Наверное, его умению с достоинством относится к врагам стоило бы восхититься и поучиться другим, менее опытным и просвещенным в этой сфере офицерам. Он владел искусством внушать ужас только лишь постукиванием кожаных ботинок, ласковым поглаживанием плети и блеском металлической пряжки ремня, на которой выгравирована красивая надпись: "Моя честь именуется верность".
– Есть ли смысл мне обращаться к вам, или вы еще недостаточно выдрессированы для понимания человеческой речи? – медленно произносит комендант, едва Марлин уходит. Так завораживающе говорит, будто каждое его слово – пробег точильного камня по лезвию ножа. И чем больше комендант говорит, тем острее затачивается оружие.
Все молчат. И это понятно. Половина не знает немецкого языка, а те, кто знает, проявляют благоразумие.
– Кто-нибудь ответит мне, – он словно взывает в пустоту, – что лучше: сказать собаке, чтобы она не стаскивала со стола еду, или ударять ее палкой всякий раз, когда в ее зубах оказывается запретный кусок мяса?
Все молчат.
Комендант горько смеется:
– Конечно, нет. Да и кто мне может ответить? Разве русское образование хоть когда-то могло равняться с немецким? А оно вообще у вас есть, образование?
Я сжимаю собственные пальцы.
Меня пугает не то, что он страшный человек. И совсем не то, что с минуты на минуту на нас может обрушиться наказание. Но то, что комендант удивительно, устрашающе спокоен.
– Я все-таки отвечу. Животные не понимают человеческого языка. Но удары они чувствуют очень, очень хорошо.

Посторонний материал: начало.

(** * Dynantic: a shallow embedding of the serializer, the builders and the
    error translator, with the properties of the specification.

    The Python sources are embedded as functions over a model of the Python
    values they handle.  Exceptions are explicit: a fallible function returns
    [result A], which is either [Ok a] or [Raise e].  Dictionaries whose
    iteration order is observable (the order in which field errors are
    raised) are association lists in insertion order; the placeholder tables
    of the builders are finite maps. *)

From Stdlib Require Import ZArith NArith List String Ascii Bool Lia DecimalString DecimalNat.
From stdpp Require Import base option list strings gmap.

Set Warnings "-register-all".

Open Scope string_scope.
Open Scope list_scope.
Open Scope Z_scope.

(** ** Results and exceptions-as-values *)

Module Res.

Inductive result (E A : Type) : Type :=
  | Ok (a : A)
  | Raise (e : E).
Arguments Ok {E A} a.
Arguments Raise {E A} e.

Definition bind {E A B} (r : result E A) (k : A -> result E B) : result E B :=
  match r with
  | Ok a => k a
  | Raise e => Raise e
  end.

Definition is_ok {E A} (r : result E A) : bool :=
  match r with Ok _ => true | Raise _ => false end.

(** [[f(x) for x in xs]], stopping at the first exception. *)
Definition mapM {E A B} (f : A -> result E B) : list A -> result E (list B) :=
  fix go (xs : list A) : result E (list B) :=
    match xs with
    | [] => Ok []
    | x :: xs' =>
        match f x with
        | Raise e => Raise e
        | Ok y =>
            match go xs' with
            | Raise e => Raise e
            | Ok ys => Ok (y :: ys)
            end
        end
    end.

(** [{k: f(v) for k, v in items}], stopping at the first exception. *)
Definition mapM_items {E K A B} (f : A -> result E B)
    : list (K * A) -> result E (list (K * B)) :=
  fix go (kvs : list (K * A)) : result E (list (K * B)) :=
    match kvs with
    | [] => Ok []
    | (k, v) :: kvs' =>
        match f v with
        | Raise e => Raise e
        | Ok y =>
            match go kvs' with
            | Raise e => Raise e
            | Ok ys => Ok ((k, y) :: ys)
            end
        end
    end.

End Res.
Export Res.

Notation "'try!' x <- c1 ; c2" := (Res.bind c1 (fun x => c2))
  (at level 10, x name, c1 at level 100, c2 at level 200).

(** ** Python values *)

Module Py.

(** Number of decimal digits of a coefficient ([len(self._int)]). *)
Definition ndigits (c : N) : Z := Z.of_nat (Init.Decimal.nb_digits (N.to_uint c)).

(** [decimal.Decimal]: sign, coefficient, exponent, or a special value. *)
Inductive Decimal : Type :=
  | DFinite (neg : bool) (coef : N) (exp : Z)
  | DInfinity (neg : bool)
  | DNaN.

(** [Decimal(z)] for a Python int. *)
Definition Decimal_of_int (z : Z) : Decimal := DFinite (z <? 0) (Z.abs_N z) 0.

(** Adjusted exponent: the exponent of the most significant digit. *)
Definition adjusted (c : N) (e : Z) : Z := ndigits c + e - 1.

Definition is_zero (d : Decimal) : bool :=
  match d with
  | DFinite _ c _ => (c =? 0)%N
  | _ => false
  end.

(** [int(d)] for a finite decimal: truncation towards zero. *)
Definition Decimal_to_int (d : Decimal) : Z :=
  match d with
  | DFinite s c e =>
      let m := if 0 <=? e then Z.of_N c * 10 ^ e else Z.of_N c / 10 ^ (- e) in
      if s then - m else m
  | _ => 0
  end.

(** The platform's binary floating point numbers.  A float is observed
    through [Decimal(str(x))] and produced by [float(d)]. *)
Class PyFloat : Type := {
    pyfloat : Type;
    float_to_decimal : pyfloat -> Decimal;
    decimal_to_float : Decimal -> pyfloat;
  }.

(** [float(Decimal(str(x))) == x]: the shortest-repr guarantee of floats. *)
Definition float_repr_roundtrip `{PyFloat} : Prop :=
  forall x : pyfloat, decimal_to_float (float_to_decimal x) = x.

(** A [datetime], observed through the three methods the serializer calls. *)
Record datetime : Type := {
    utcoffset : option Z;        (* [value.utcoffset()], in microseconds *)
    isoformat_naive : string;    (* [value.replace(tzinfo=None).isoformat()] *)
    isoformat : string;          (* [value.isoformat()] *)
  }.

Section Values.
Context `{PyFloat}.

Inductive pyval : Type :=
  | PNone
  | PBool (b : bool)
  | PInt (z : Z)
  | PFloat (x : pyfloat)
  | PDecimal (d : Decimal)
  | PStr (s : string)
  | PBytes (b : list ascii)
  | PBinary (b : list ascii)          (* boto3.dynamodb.types.Binary *)
  | PDatetime (dt : datetime)
  | PDate (iso : string)              (* a date, by its [isoformat()] *)
  | PUUID (text : string)             (* a UUID, by its [str()] *)
  | PEnum (cls : string) (mixed : bool) (value : pyval)
      (* a member of the Enum class [cls], by its [.value]; [mixed] when
         the class also derives from int, float or str (IntEnum, StrEnum,
         [class F(float, Enum)]), so that the member is such a value too *)
  | PSet (frozen : bool) (elems : list pyval)
  | PList (elems : list pyval)
  | PTuple (elems : list pyval)
  | PDict (items : list (string * pyval))
  | PObject (cls : string).           (* an instance of any other class *)

(** Induction principle that reaches into the nested lists. *)
Section Ind.
Variable P : pyval -> Prop.
Hypothesis HNone : P PNone.
Hypothesis HBool : forall b, P (PBool b).
Hypothesis HInt : forall z, P (PInt z).
Hypothesis HFloat : forall x, P (PFloat x).
Hypothesis HDecimal : forall d, P (PDecimal d).
Hypothesis HStr : forall s, P (PStr s).
Hypothesis HBytes : forall b, P (PBytes b).
Hypothesis HBinary : forall b, P (PBinary b).
Hypothesis HDatetime : forall dt, P (PDatetime dt).
Hypothesis HDate : forall s, P (PDate s).
Hypothesis HUUID : forall s, P (PUUID s).
Hypothesis HEnum : forall c m v, P v -> P (PEnum c m v).
Hypothesis HSet : forall fr xs, Forall P xs -> P (PSet fr xs).
Hypothesis HList : forall xs, Forall P xs -> P (PList xs).
Hypothesis HTuple : forall xs, Forall P xs -> P (PTuple xs).
Hypothesis HDict : forall kvs, Forall (fun kv => P (snd kv)) kvs -> P (PDict kvs).
Hypothesis HObject : forall c, P (PObject c).

Fixpoint pyval_nested_ind (v : pyval) : P v :=
  let fix go (xs : list pyval) : Forall P xs :=
    match xs with
    | [] => List.Forall_nil P
    | x :: xs' => @List.Forall_cons _ P x xs' (pyval_nested_ind x) (go xs')
    end in
  let fix go_items (kvs : list (string * pyval)) : Forall (fun kv => P (snd kv)) kvs :=
    match kvs with
    | [] => List.Forall_nil _
    | kv :: kvs' => @List.Forall_cons _ _ kv kvs' (pyval_nested_ind (snd kv)) (go_items kvs')
    end in
  match v with
  | PNone => HNone
  | PBool b => HBool b
  | PInt z => HInt z
  | PFloat x => HFloat x
  | PDecimal d => HDecimal d
  | PStr s => HStr s
  | PBytes b => HBytes b
  | PBinary b => HBinary b
  | PDatetime dt => HDatetime dt
  | PDate s => HDate s
  | PUUID s => HUUID s
  | PEnum c m v' => HEnum c m v' (pyval_nested_ind v')
  | PSet fr xs => HSet fr xs (go xs)
  | PList xs => HList xs (go xs)
  | PTuple xs => HTuple xs (go xs)
  | PDict kvs => HDict kvs (go_items kvs)
  | PObject c => HObject c
  end.
End Ind.

(** The int, float or str that a member of a mixed enum class also is. *)
Definition mixin_data (mixed : bool) (value : pyval) : option pyval :=
  if mixed then
    match value with
    | PInt _ | PFloat _ | PStr _ => Some value
    | _ => None
    end
  else None.

(** [bool(v)]: Python truthiness.  [Enum] defines no [__bool__]: a member
    is truthy, unless the type mixed in decides. *)
Definition truthy (v : pyval) : bool :=
  match v with
  | PNone => false
  | PBool b => b
  | PInt z => negb (z =? 0)
  | PFloat x => negb (is_zero (float_to_decimal x))
  | PDecimal d => negb (is_zero d)
  | PStr s => negb (String.eqb s "")
  | PBytes b | PBinary b => match b with [] => false | _ => true end
  | PSet _ xs | PList xs | PTuple xs => match xs with [] => false | _ => true end
  | PDict kvs => match kvs with [] => false | _ => true end
  | PEnum _ mixed value =>
      match mixin_data mixed value with
      | Some (PInt z) => negb (z =? 0)
      | Some (PFloat x) => negb (is_zero (float_to_decimal x))
      | Some (PStr s) => negb (String.eqb s "")
      | _ => true
      end
  | PDatetime _ | PDate _ | PUUID _ | PObject _ => true
  end.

Возвращается Марлин. Не поднимая глаз, протягивает коменданту автомат. Принимает от него плеть.
Я со свистом выдыхаю, чуть шарахаюсь взад и жмурюсь. Ноги трясутся так, что в любой момент я могу упасть.
– Считаю до пяти и стреляю! – вдруг кричит комендант. – Кто не успеет лечь на землю или не знает немецкого – я не виноват! Один!

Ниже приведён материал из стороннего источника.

(** The script on the sample runtime. A file with carriage returns and no
    old literal is read with universal newlines and written back with
    line feeds only. *)
Example sample_newlines :
  let st :=
    Sample [] ∅ {[ target := File (chars "<td>" ++ [CR; LF] ++
                                   chars "</td>" ++ [CR; LF]) false ]} in
  let out := run sample_rt (Machine st []) in
  out.2 = inr tt /\
  sample_files (state out.1) !! target =
    Some (File (chars "<td>" ++ [LF] ++ chars "</td>" ++ [LF]) false).
Proof. vm_compute. split; reflexivity. Qed.

(** A byte the codec rejects: the read raises, and the file is not opened
    for writing. *)
Example sample_undecodable :
  let st :=
    Sample [] {[ "LC_ALL" := "C" ]}
      {[ target := File (chars "<td>" ++ [ascii_of_nat 255]) false ]} in
  let out := run sample_rt (Machine st []) in
  out.2 = inl (Raised "UnicodeDecodeError") /\
  opened (trace out.1) = [(target, ModeR)] /\
  sample_files (state out.1) !! target = sample_files st !! target.
Proof. vm_compute. repeat split; reflexivity. Qed.

(** A read-only file: the second [open] raises after a successful read. *)
Example sample_read_only :
  let st := Sample [] ∅ {[ target := File old_c true ]} in
  let out := run sample_rt (Machine st []) in
  out.2 = inl (Raised "PermissionError") /\
  texts_written (trace out.1) = [] /\
  sample_files (state out.1) !! target = Some (File old_c true).
Proof. vm_compute. repeat split; reflexivity. Qed.

(** A directory in place of the file. *)
Example sample_directory :
  let st := Sample [] ∅ {[ target := Dir ]} in
  let out := run sample_rt (Machine st []) in
  out.2 = inl (Raised "IsADirectoryError") /\
  trace out.1 = [EvOpen target ModeR (Some (Raised "IsADirectoryError"))].
Proof. vm_compute. split; reflexivity. Qed.

(** * The claims *)

(** C1. For each of the five rules, an occurrence of the rule's old literal
    at any place of the buffer is replaced by the rule's new literal, and
    the text before and after it is processed on its own; when that text
    holds no further occurrence, the result is the buffer with the old
    literal exchanged for the new one and every other character as it
    was. *)
Theorem rule_replaces_literal (r : text * text) :
  In r rules ->
  forall pre post : text,
    replace (pre ++ r.1 ++ post) r.1 r.2 =
      replace pre r.1 r.2 ++ r.2 ++ replace post r.1 r.2 /\
    (contains pre r.1 = false -> contains post r.1 = false ->
     replace (pre ++ r.1 ++ post) r.1 r.2 = pre ++ r.2 ++ post).
Proof.
  intros Hr pre post.
  pose proof (rule_nonempty r Hr) as Hne.
  pose proof (rule_unbordered r Hr) as Hub.
  split.
  - by apply replace_around.
  - intros Hpre Hpost.
    rewrite replace_around by done. by rewrite !replace_absent.
Qed.

Lemma rule_replaces_literal_witness :
  replace (chars "<td>" ++ old_c ++ chars "</td>") old_c new_c =
    chars "<td>" ++ new_c ++ chars "</td>".
Proof.
  apply (rule_replaces_literal (old_c, new_c)).
  - simpl. tauto.
  - vm_compute. reflexivity.
  - vm_compute. reflexivity.
Defined.

(** C2. A rule whose old literal does not occur in the buffer returns the
    buffer unchanged, and a buffer in which none of the five old literals
    occurs is returned unchanged by the patcher. Both are total functions:
    a missing literal raises nothing. *)
Theorem absent_literal_is_noop :
  (forall (r : text * text) (buf : text),
     In r rules -> contains buf r.1 = false -> replace buf r.1 r.2 = buf) /\
  (forall buf : text, inert buf = true -> patch buf = buf).
Proof.
  split.
  - intros r buf _ H. by apply replace_absent.
  - intros buf H. rewrite patch_apply_rules.
    apply apply_rules_absent. by apply inert_absent.
Qed.

Lemma absent_literal_is_noop_witness :
  replace (chars "<Popup />") old_d new_d = chars "<Popup />" /\
  patch (chars "<Popup />") = chars "<Popup />".
Proof.
  destruct absent_literal_is_noop as (H1 & H2).
  split.
  - apply (H1 (old_d, new_d)); [simpl; tauto | vm_compute; reflexivity].
  - apply H2. vm_compute. reflexivity.
Defined.

(** C3, as stated, fails: surrounding text that itself holds an old
    literal is not left untouched. Here the text before the first block is
    a second copy of [old_v] and the other surrounding texts are empty:
    the patcher rewrites that copy as well, so the result is not the
    buffer with only the five blocks exchanged. *)
Lemma five_blocks_arbitrary_text_counterexample :
  patch (old_v ++ old_v ++ old_c ++ old_e ++ old_ed ++ old_d) =
    new_v ++ new_v ++ new_c ++ new_e ++ new_ed ++ new_d /\
  patch (old_v ++ old_v ++ old_c ++ old_e ++ old_ed ++ old_d) <>
    old_v ++ new_v ++ new_c ++ new_e ++ new_ed ++ new_d.
Proof.
  split.
  - apply text_eqb_eq. vm_compute. reflexivity.
  - apply text_eqb_neq. vm_compute. reflexivity.
Qed.

(** C3, amended. For a buffer made of the five old blocks, in any order,
    with a text before the first block and a text after each block, where
    none of these surrounding texts holds any of the five old literals,
    the patcher turns every old block into the new block of its rule and
    leaves the surrounding texts as they were. *)
Theorem five_blocks_patched (t0 : text) (ps : list ((text * text) * text)) :
  Permutation (map fst ps) rules ->
  inert t0 = true ->
  Forall (fun rt => inert rt.2 = true) ps ->
  patch (layout t0 (map (fun rt => (rt.1.1, rt.2)) ps)) =
    layout t0 (map (fun rt => (rt.1.2, rt.2)) ps).
Proof.
  intros Hperm Ht0 Hts. apply patch_layout; [|done].
  rewrite List.Forall_forall in *. intros rt Hrt. split; [|by apply Hts].
  apply (Permutation_in _ Hperm). by apply in_map.
Qed.
(** * Multi-robot collision avoidance: a shallow embedding

    Embedding of [src/robot_programming/multi_robot_collision_avoidance.py]
    (class [MultiRobotCollisionAvoidance]).

    Conventions.
    - Python floats are read as real numbers ([R]); [np.sqrt] is [sqrt].
    - The instance dictionaries ([self.robots], [self.robot_positions],
      [self.robot_paths], [self.collision_objects]) are insertion-ordered
      dictionaries: assigning to a present key keeps its place, assigning to
      a fresh key appends it.
    - [time.time()] and [np.random.uniform] are inputs of the program: the
      n-th reading of the clock is [time_time n], the n-th draw is
      [random_uniform n lo hi]; the system state counts the readings taken.
    - A [KeyError] is the only exception the modelled code can raise; state
      changes made before it are kept, as in Python.
    - Log calls and formatted identifier strings carry no behaviour: an
      identifier built from a clock reading is represented by that reading. *)

From Stdlib Require Import Reals Lra Lia List String ZArith Bool Sorted.
Import ListNotations.

Local Open Scope string_scope.
Local Open Scope list_scope.
Local Open Scope R_scope.

(** ** Insertion-ordered dictionaries with string keys *)

Module Dict.
Section Def.
Context {V : Type}.

Definition t := list (string * V).

Definition empty : t := [].

Fixpoint get (d : t) (k : string) : option V :=
  match d with
  | [] => None
  | (k', v) :: rest => if String.eqb k k' then Some v else get rest k
  end.

(** [d[k] = v]: overwrite in place, or append a new key. *)
Fixpoint set (d : t) (k : string) (v : V) : t :=
  match d with
  | [] => [(k, v)]
  | (k', v') :: rest =>
      if String.eqb k k' then (k', v) :: rest else (k', v') :: set rest k v
  end.

Definition keys (d : t) : list string := map fst d.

А мы в строю стоим, как вкопанные. Ноги задубели, руки не шевелятся. Даже мысли все резко исчезли.
– Два!
Наверное, так бы и продолжили стоять, пока кто-то в толпе истерично не выкрикнул: «Ложитесь!». И мы все как один повалились на землю.
– Пять!
В эту же секунду прямо над моей головой со свистом пролетает несколько пуль и врезается в стену. Я зажимаю уши. Пальцами босых ног ввинчиваюсь в землю и до тупой боли закусываю губы.
Очередь смолкает неожиданно быстро.
А мы так и лежим. Так и не решаемся встать. Я даже забываю, что такое страх, что такое волнение, напряжение или паника. Наверное, я забываю обо всем в этот момент. Наверное, мне просто банально хочется жить.

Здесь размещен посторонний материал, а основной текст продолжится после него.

(** * useFormBuilder: the record editing hook of xams

    A shallow embedding of the hook [useFormBuilder] (load, snapshot
    assignment, synthesis of the edit buffer, validation, save) and the
    properties of it that the specification states.

    One call of the hook is one render: [props], [state] and
    [snapshotQueue] are constants of that render, and the functions the hook
    returns close over them.  They are Section variables below.  A function
    of the hook does not change them: it dispatches actions to the reducer
    and posts updates of the queue, which take effect for the next render.
    What a function does is therefore its trace: the actions it dispatches,
    the queue updates it posts and the collaborators it calls, in order. *)

From Stdlib Require Import ZArith.
From stdpp Require Import gmap strings list fin_maps.

#[local] Set Warnings "-register-all".
#[local] Open Scope string_scope.
#[local] Open Scope list_scope.

(** ** JavaScript values *)

(** The values the hook handles are untyped ([any]).  Numbers are only
    stored and compared here, never computed with. *)
Inductive any : Type :=
| Undefined
| Null
| Bool (b : bool)
| Num (n : Z)
| Str (s : string)
| Obj (o : gmap string any).

(** A record (row, edit buffer, parameter bag): string keys to values. *)
Abbreviation obj := (gmap string any).

(** [{...a, ...b}]: the keys of [b] win. *)
Definition spread (a b : obj) : obj := b ∪ a.

(** [o[k]] on a record: a key that is not there reads [undefined]. *)
Definition get (o : obj) (k : string) : any := default Undefined (o !! k).

(** [v === null] *)
Definition is_null (v : any) : bool :=
  match v with Null => true | _ => false end.

(** [v == null]: [null] or [undefined]. *)
Definition is_nullish (v : any) : bool :=
  match v with Null | Undefined => true | _ => false end.

(** A snapshot ([props.snapshot], [state.snapshot], the argument of
    [setSnapshot]) is [undefined], [null] or a record. *)
Inductive Snapshot : Type :=
| SUndefined
| SNull
| SRecord (o : obj).

(** [snapshot === undefined] *)
Definition isUndefined (s : Snapshot) : bool :=
  match s with SUndefined => true | _ => false end.

(** [snapshot != null] *)
Definition present (s : Snapshot) : bool :=
  match s with SRecord _ => true | _ => false end.

(** ** Schema

    The fields of [MetadataResponse] (api/MetadataResponse is not among the
    sources) are those the hook reads. *)

Module Field.
Record t : Type := mk {
  name : string;
  type : string;
  isNullable : bool;
  isRequired : bool;
  displayName : string;
  lookupTable : string;
  lookupTableNameField : string
}.
End Field.

Module Metadata.
Record t : Type := mk {
  tableName : string;
  fields : list Field.t
}.
End Metadata.

Abbreviation MetadataResponse := Metadata.t.

Module FieldValue.
Record t : Type := mk {
  field : string;
  value : any
}.
End FieldValue.

(** The key of the per-record permission flags. *)
Definition ui_info : string := "_ui_info_".

Definition numericTypes : list string :=
  ["Single"; "Int32"; "Int64"; "Double"; "Decimal"].

Definition includes (l : list string) (s : string) : bool :=
  bool_decide (s ∈ l).

Definition isNumeric (f : Field.t) : bool :=
  String.eqb (Field.type f) "Single" || String.eqb (Field.type f) "Int32"
  || String.eqb (Field.type f) "Int64" || String.eqb (Field.type f) "Double"
  || String.eqb (Field.type f) "Decimal".
Definition isString (f : Field.t) : bool :=
  String.eqb (Field.type f) "String" || String.eqb (Field.type f) "Guid".
Definition isBoolean (f : Field.t) : bool := String.eqb (Field.type f) "Boolean".
Definition isDateTime (f : Field.t) : bool := String.eqb (Field.type f) "DateTime".
Definition isLookup (f : Field.t) : bool := String.eqb (Field.type f) "Lookup".

(** [l.reduce((a, b) => ({...a, [b.field]: b.value}), {})] *)
Definition toObject (l : list FieldValue.t) : obj :=
  foldl (fun a b => <[FieldValue.field b := FieldValue.value b]> a) ∅ l.

(** [defaults?.find((x) => x.field === name)?.value ?? null] *)
Definition findDefault (defaults : option (list FieldValue.t)) (name : string) : any :=
  match defaults with
  | None => Null
  | Some l =>
      match List.find (fun x => String.eqb (FieldValue.field x) name) l with
      | Some x => if is_nullish (FieldValue.value x) then Null else FieldValue.value x
      | None => Null
      end
  end.

(** [d.setUTCHours(0, 0, 0, 0)] on a time in milliseconds. *)
Definition msPerDay : Z := 86400000.
Definition setUTCHours0 (ms : Z) : Z := (ms - ms mod msPerDay)%Z.

(** ** Requests, responses and callbacks *)

Module ReadRequest.
Record t : Type := mk {
  tableName : string;
  fields : list string;
  maxResults : Z;
  page : Z;
  id : any
}.
End ReadRequest.

(** The answer of [authRequest.read]; [results] is [data.results]
    ([None]: null). *)
Module ReadResponse.
Record t : Type := mk {
  succeeded : bool;
  results : option (list obj)
}.
End ReadResponse.

Module ExecuteRequest.
Record t : Type := mk {
  url : string;
  method : string;
  tableName : option string;
  fields : option obj;
  parameters : option obj
}.
End ExecuteRequest.

Module ExecuteResponse.
Record t : Type := mk {
  succeeded : bool;
  data : any
}.
End ExecuteResponse.

Module SaveEventResponse.
Record t : Type := mk {
  continue : bool;
  parameters : option obj
}.
End SaveEventResponse.

(** A callback is modelled by the value it returns for the arguments it
    is handed. *)
Definition PreSaveEvent : Type := obj -> SaveEventResponse.t.

Module FBEvent.
Record t : Type := mk {
  eventName : string;
  callback : list any -> any
}.
End FBEvent.

Module DataTableRef.
Record t : Type := mk {
  dataTableId : string
}.
End DataTableRef.

Module ValidationMessage.
Record t : Type := mk {
  field : string;
  message : string
}.
End ValidationMessage.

Комендант неспешно подходит к нам. Сейчас, правда, мы можем видеть только его блестящие ботинки.
– А теперь послушайте сюда, – с прежним холодящим душу спокойствием произносит он. – Я согласен, что Марлин – дерьмовая надзирательница. Но это не означает, что в ее присутствии вы можете думать, будто имеете на что-то право. Как с ней, так и без нее, вы – наши домашние свиньи, и обязаны головы расшибать о пол в кровь, завидя хозяев. Какой бы Марлин не была, но она – немка. Вы – нет. Так имейте же почтение по отношению к высшей нации, представители которой дарят вам и пищу, и проживание. Это раз.
«Раз» завершается визгом плети и нечеловеческим воплем где-то в начале строя.